Every line from the beginning of the data through the line containing "(** A simulated" should be reproduced exactly, and no further lines should be output.

Start of PROVIDED DATA

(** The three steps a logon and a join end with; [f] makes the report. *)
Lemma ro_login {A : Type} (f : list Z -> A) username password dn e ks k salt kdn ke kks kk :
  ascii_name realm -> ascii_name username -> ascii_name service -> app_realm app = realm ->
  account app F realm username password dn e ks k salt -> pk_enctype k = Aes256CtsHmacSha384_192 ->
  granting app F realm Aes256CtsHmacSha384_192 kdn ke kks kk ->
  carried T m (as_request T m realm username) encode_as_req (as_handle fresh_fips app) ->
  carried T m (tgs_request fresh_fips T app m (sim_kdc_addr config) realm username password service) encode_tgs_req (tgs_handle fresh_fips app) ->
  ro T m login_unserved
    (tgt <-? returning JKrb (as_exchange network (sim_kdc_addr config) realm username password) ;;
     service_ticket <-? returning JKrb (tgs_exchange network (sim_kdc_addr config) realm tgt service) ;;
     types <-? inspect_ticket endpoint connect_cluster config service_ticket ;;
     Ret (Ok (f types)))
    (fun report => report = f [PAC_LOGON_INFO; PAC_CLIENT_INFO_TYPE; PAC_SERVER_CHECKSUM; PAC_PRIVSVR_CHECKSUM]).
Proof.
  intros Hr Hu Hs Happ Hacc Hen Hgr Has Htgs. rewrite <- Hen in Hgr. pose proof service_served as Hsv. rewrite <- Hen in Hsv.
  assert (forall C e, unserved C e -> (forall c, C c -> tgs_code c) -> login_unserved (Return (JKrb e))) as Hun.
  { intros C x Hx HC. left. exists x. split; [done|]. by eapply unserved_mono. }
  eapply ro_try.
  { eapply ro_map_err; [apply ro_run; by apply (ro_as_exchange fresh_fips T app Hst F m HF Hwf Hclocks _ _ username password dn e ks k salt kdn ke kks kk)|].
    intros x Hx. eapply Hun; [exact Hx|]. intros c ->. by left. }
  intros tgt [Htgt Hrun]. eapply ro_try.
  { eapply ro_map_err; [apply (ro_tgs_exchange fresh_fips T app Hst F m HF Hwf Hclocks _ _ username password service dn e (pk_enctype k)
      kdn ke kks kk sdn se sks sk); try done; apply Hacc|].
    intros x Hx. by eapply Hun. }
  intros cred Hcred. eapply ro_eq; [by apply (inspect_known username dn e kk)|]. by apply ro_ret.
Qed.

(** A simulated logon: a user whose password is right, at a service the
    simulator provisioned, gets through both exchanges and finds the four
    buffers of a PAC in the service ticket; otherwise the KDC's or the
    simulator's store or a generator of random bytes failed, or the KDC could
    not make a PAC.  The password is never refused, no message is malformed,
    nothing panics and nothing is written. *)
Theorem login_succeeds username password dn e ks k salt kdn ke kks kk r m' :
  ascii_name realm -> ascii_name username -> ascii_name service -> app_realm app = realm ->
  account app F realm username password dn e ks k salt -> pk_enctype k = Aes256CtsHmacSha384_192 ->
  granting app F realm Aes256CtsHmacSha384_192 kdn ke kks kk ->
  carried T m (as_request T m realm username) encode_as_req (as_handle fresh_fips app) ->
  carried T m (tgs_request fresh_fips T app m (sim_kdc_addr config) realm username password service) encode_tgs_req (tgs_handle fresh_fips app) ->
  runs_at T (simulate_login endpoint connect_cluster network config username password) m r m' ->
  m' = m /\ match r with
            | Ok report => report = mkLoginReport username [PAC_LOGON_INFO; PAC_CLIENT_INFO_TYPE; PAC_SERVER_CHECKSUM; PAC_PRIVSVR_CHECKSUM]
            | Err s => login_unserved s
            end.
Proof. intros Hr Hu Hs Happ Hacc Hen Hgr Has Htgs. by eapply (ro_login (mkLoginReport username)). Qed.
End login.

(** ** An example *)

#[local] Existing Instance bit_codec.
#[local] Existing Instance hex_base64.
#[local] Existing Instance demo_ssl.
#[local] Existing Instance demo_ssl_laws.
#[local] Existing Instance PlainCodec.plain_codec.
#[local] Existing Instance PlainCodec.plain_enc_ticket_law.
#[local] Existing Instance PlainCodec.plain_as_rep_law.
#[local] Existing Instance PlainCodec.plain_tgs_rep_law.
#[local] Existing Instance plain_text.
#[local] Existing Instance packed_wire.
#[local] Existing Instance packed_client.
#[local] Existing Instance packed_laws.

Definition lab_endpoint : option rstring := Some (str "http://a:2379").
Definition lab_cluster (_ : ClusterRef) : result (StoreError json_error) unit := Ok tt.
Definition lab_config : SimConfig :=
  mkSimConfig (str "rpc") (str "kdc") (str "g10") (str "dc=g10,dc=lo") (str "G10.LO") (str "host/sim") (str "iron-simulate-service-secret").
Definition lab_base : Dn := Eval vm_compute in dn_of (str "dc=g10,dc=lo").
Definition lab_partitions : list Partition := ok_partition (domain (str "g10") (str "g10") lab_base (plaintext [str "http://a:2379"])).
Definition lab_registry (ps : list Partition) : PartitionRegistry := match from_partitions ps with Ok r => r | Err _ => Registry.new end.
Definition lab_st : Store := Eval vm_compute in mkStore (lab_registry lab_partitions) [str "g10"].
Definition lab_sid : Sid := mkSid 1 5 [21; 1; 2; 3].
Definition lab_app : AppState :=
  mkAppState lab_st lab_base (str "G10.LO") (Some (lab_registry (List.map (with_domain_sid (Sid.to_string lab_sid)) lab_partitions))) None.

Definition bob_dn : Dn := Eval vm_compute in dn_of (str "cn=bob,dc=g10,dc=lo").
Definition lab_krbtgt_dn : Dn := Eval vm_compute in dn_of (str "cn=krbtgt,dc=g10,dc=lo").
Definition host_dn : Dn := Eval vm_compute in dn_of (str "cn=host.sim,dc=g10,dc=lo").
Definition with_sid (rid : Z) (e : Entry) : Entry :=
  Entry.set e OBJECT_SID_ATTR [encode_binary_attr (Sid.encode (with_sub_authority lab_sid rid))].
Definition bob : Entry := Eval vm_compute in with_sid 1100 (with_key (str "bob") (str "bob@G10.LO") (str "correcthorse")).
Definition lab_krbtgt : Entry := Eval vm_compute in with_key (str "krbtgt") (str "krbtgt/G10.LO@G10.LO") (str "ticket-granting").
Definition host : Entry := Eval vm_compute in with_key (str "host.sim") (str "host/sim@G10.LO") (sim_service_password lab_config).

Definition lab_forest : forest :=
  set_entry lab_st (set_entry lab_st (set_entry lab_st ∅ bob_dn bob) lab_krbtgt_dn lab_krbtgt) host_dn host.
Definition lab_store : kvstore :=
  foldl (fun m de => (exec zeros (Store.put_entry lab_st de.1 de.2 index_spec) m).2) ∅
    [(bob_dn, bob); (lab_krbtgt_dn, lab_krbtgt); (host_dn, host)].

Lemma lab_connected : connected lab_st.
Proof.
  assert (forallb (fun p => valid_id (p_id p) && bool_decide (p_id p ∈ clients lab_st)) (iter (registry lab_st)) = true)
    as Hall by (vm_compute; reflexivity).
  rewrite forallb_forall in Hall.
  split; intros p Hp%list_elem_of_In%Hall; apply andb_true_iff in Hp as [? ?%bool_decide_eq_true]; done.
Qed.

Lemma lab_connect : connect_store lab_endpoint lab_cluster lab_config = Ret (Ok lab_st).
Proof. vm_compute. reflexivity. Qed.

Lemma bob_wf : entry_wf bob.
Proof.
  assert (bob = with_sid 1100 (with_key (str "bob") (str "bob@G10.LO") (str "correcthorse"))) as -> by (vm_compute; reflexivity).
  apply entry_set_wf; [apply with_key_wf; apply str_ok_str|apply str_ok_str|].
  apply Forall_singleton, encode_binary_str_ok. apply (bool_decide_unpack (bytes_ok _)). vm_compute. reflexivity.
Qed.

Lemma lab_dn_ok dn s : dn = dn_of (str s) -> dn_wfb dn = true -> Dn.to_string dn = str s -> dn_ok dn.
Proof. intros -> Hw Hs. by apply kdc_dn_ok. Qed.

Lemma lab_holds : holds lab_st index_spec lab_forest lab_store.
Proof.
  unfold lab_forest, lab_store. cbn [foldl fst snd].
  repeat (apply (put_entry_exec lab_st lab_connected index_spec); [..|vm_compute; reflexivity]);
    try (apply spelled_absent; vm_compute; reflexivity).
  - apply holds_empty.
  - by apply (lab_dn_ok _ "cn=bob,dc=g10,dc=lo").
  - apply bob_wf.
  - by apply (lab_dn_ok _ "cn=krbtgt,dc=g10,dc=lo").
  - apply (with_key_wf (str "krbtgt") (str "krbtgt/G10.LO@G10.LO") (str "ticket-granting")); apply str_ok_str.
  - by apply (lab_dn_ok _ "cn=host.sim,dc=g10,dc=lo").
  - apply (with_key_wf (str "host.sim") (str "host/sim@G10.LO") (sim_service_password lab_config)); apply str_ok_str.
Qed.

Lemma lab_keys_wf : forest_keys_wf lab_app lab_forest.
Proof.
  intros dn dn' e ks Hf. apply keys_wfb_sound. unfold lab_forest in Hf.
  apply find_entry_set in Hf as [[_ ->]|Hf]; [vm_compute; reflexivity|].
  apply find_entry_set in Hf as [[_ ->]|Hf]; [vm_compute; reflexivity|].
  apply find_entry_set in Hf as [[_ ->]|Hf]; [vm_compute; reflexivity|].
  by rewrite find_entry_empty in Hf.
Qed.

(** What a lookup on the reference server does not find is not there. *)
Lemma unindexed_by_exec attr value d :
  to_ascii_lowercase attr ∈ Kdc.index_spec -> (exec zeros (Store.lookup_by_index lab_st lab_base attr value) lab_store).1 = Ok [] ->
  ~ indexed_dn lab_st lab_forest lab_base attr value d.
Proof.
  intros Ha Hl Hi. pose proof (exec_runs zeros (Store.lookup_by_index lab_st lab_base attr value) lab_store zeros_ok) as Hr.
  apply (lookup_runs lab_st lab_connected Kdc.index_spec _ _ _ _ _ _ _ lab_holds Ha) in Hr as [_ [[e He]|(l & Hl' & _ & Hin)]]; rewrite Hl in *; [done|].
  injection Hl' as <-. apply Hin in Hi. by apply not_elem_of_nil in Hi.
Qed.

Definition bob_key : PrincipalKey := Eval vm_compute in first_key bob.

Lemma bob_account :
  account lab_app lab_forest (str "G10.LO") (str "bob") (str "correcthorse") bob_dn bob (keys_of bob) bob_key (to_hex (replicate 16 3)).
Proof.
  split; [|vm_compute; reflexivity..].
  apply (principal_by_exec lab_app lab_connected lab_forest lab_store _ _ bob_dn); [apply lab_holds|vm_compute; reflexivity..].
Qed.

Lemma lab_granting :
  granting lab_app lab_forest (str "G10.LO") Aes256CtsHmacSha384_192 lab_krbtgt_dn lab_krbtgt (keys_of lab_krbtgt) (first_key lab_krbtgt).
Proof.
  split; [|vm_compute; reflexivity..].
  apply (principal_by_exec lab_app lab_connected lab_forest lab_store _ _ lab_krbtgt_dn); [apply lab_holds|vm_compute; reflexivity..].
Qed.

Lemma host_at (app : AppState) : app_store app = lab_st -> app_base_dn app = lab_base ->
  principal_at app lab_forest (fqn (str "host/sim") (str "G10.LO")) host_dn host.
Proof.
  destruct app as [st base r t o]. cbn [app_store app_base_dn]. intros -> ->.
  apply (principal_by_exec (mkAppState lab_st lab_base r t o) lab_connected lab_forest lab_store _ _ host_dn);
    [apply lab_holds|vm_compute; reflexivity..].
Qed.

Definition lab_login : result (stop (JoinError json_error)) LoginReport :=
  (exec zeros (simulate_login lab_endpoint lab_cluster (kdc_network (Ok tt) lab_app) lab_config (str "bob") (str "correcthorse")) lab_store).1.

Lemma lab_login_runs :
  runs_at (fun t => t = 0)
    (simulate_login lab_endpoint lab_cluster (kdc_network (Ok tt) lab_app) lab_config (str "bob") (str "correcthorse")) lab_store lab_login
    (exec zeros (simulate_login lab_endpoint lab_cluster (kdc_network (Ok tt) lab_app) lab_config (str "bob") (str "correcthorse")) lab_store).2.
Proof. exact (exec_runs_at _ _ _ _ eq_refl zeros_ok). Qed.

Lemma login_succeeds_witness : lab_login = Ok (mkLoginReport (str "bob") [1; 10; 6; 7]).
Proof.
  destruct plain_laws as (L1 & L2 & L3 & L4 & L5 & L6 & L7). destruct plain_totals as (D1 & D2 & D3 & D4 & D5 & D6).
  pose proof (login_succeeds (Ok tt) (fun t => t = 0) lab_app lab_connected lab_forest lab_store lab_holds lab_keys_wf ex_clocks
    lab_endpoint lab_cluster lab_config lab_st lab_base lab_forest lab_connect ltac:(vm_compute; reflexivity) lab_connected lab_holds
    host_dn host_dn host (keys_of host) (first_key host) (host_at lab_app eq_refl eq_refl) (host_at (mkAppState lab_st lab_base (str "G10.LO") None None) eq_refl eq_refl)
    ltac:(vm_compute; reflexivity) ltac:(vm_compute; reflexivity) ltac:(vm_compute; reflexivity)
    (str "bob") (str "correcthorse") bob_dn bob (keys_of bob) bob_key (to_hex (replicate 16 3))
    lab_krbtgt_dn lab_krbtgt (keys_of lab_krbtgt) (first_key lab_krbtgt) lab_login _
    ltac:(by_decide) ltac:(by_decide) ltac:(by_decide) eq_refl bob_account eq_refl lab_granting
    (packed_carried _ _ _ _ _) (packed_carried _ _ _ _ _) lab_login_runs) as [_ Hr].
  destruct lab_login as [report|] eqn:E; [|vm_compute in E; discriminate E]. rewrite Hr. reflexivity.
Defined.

End of PROVIDED DATA

### EXERCISE RESPONSE
(** The three steps a logon and a join end with; [f] makes the report. *)
Lemma ro_login {A : Type} (f : list Z -> A) username password dn e ks k salt kdn ke kks kk :
  ascii_name realm -> ascii_name username -> ascii_name service -> app_realm app = realm ->
  account app F realm username password dn e ks k salt -> pk_enctype k = Aes256CtsHmacSha384_192 ->
  granting app F realm Aes256CtsHmacSha384_192 kdn ke kks kk ->
  carried T m (as_request T m realm username) encode_as_req (as_handle fresh_fips app) ->
  carried T m (tgs_request fresh_fips T app m (sim_kdc_addr config) realm username password service) encode_tgs_req (tgs_handle fresh_fips app) ->
  ro T m login_unserved
    (tgt <-? returning JKrb (as_exchange network (sim_kdc_addr config) realm username password) ;;
     service_ticket <-? returning JKrb (tgs_exchange network (sim_kdc_addr config) realm tgt service) ;;
     types <-? inspect_ticket endpoint connect_cluster config service_ticket ;;
     Ret (Ok (f types)))
    (fun report => report = f [PAC_LOGON_INFO; PAC_CLIENT_INFO_TYPE; PAC_SERVER_CHECKSUM; PAC_PRIVSVR_CHECKSUM]).
Proof.
  intros Hr Hu Hs Happ Hacc Hen Hgr Has Htgs. rewrite <- Hen in Hgr. pose proof service_served as Hsv. rewrite <- Hen in Hsv.
  assert (forall C e, unserved C e -> (forall c, C c -> tgs_code c) -> login_unserved (Return (JKrb e))) as Hun.
  { intros C x Hx HC. left. exists x. split; [done|]. by eapply unserved_mono. }
  eapply ro_try.
  { eapply ro_map_err; [apply ro_run; by apply (ro_as_exchange fresh_fips T app Hst F m HF Hwf Hclocks _ _ username password dn e ks k salt kdn ke kks kk)|].
    intros x Hx. eapply Hun; [exact Hx|]. intros c ->. by left. }
  intros tgt [Htgt Hrun]. eapply ro_try.
  { eapply ro_map_err; [apply (ro_tgs_exchange fresh_fips T app Hst F m HF Hwf Hclocks _ _ username password service dn e (pk_enctype k)
      kdn ke kks kk sdn se sks sk); try done; apply Hacc|].
    intros x Hx. by eapply Hun. }
  intros cred Hcred. eapply ro_eq; [by apply (inspect_known username dn e kk)|]. by apply ro_ret.
Qed.

(** A simulated logon: a user whose password is right, at a service the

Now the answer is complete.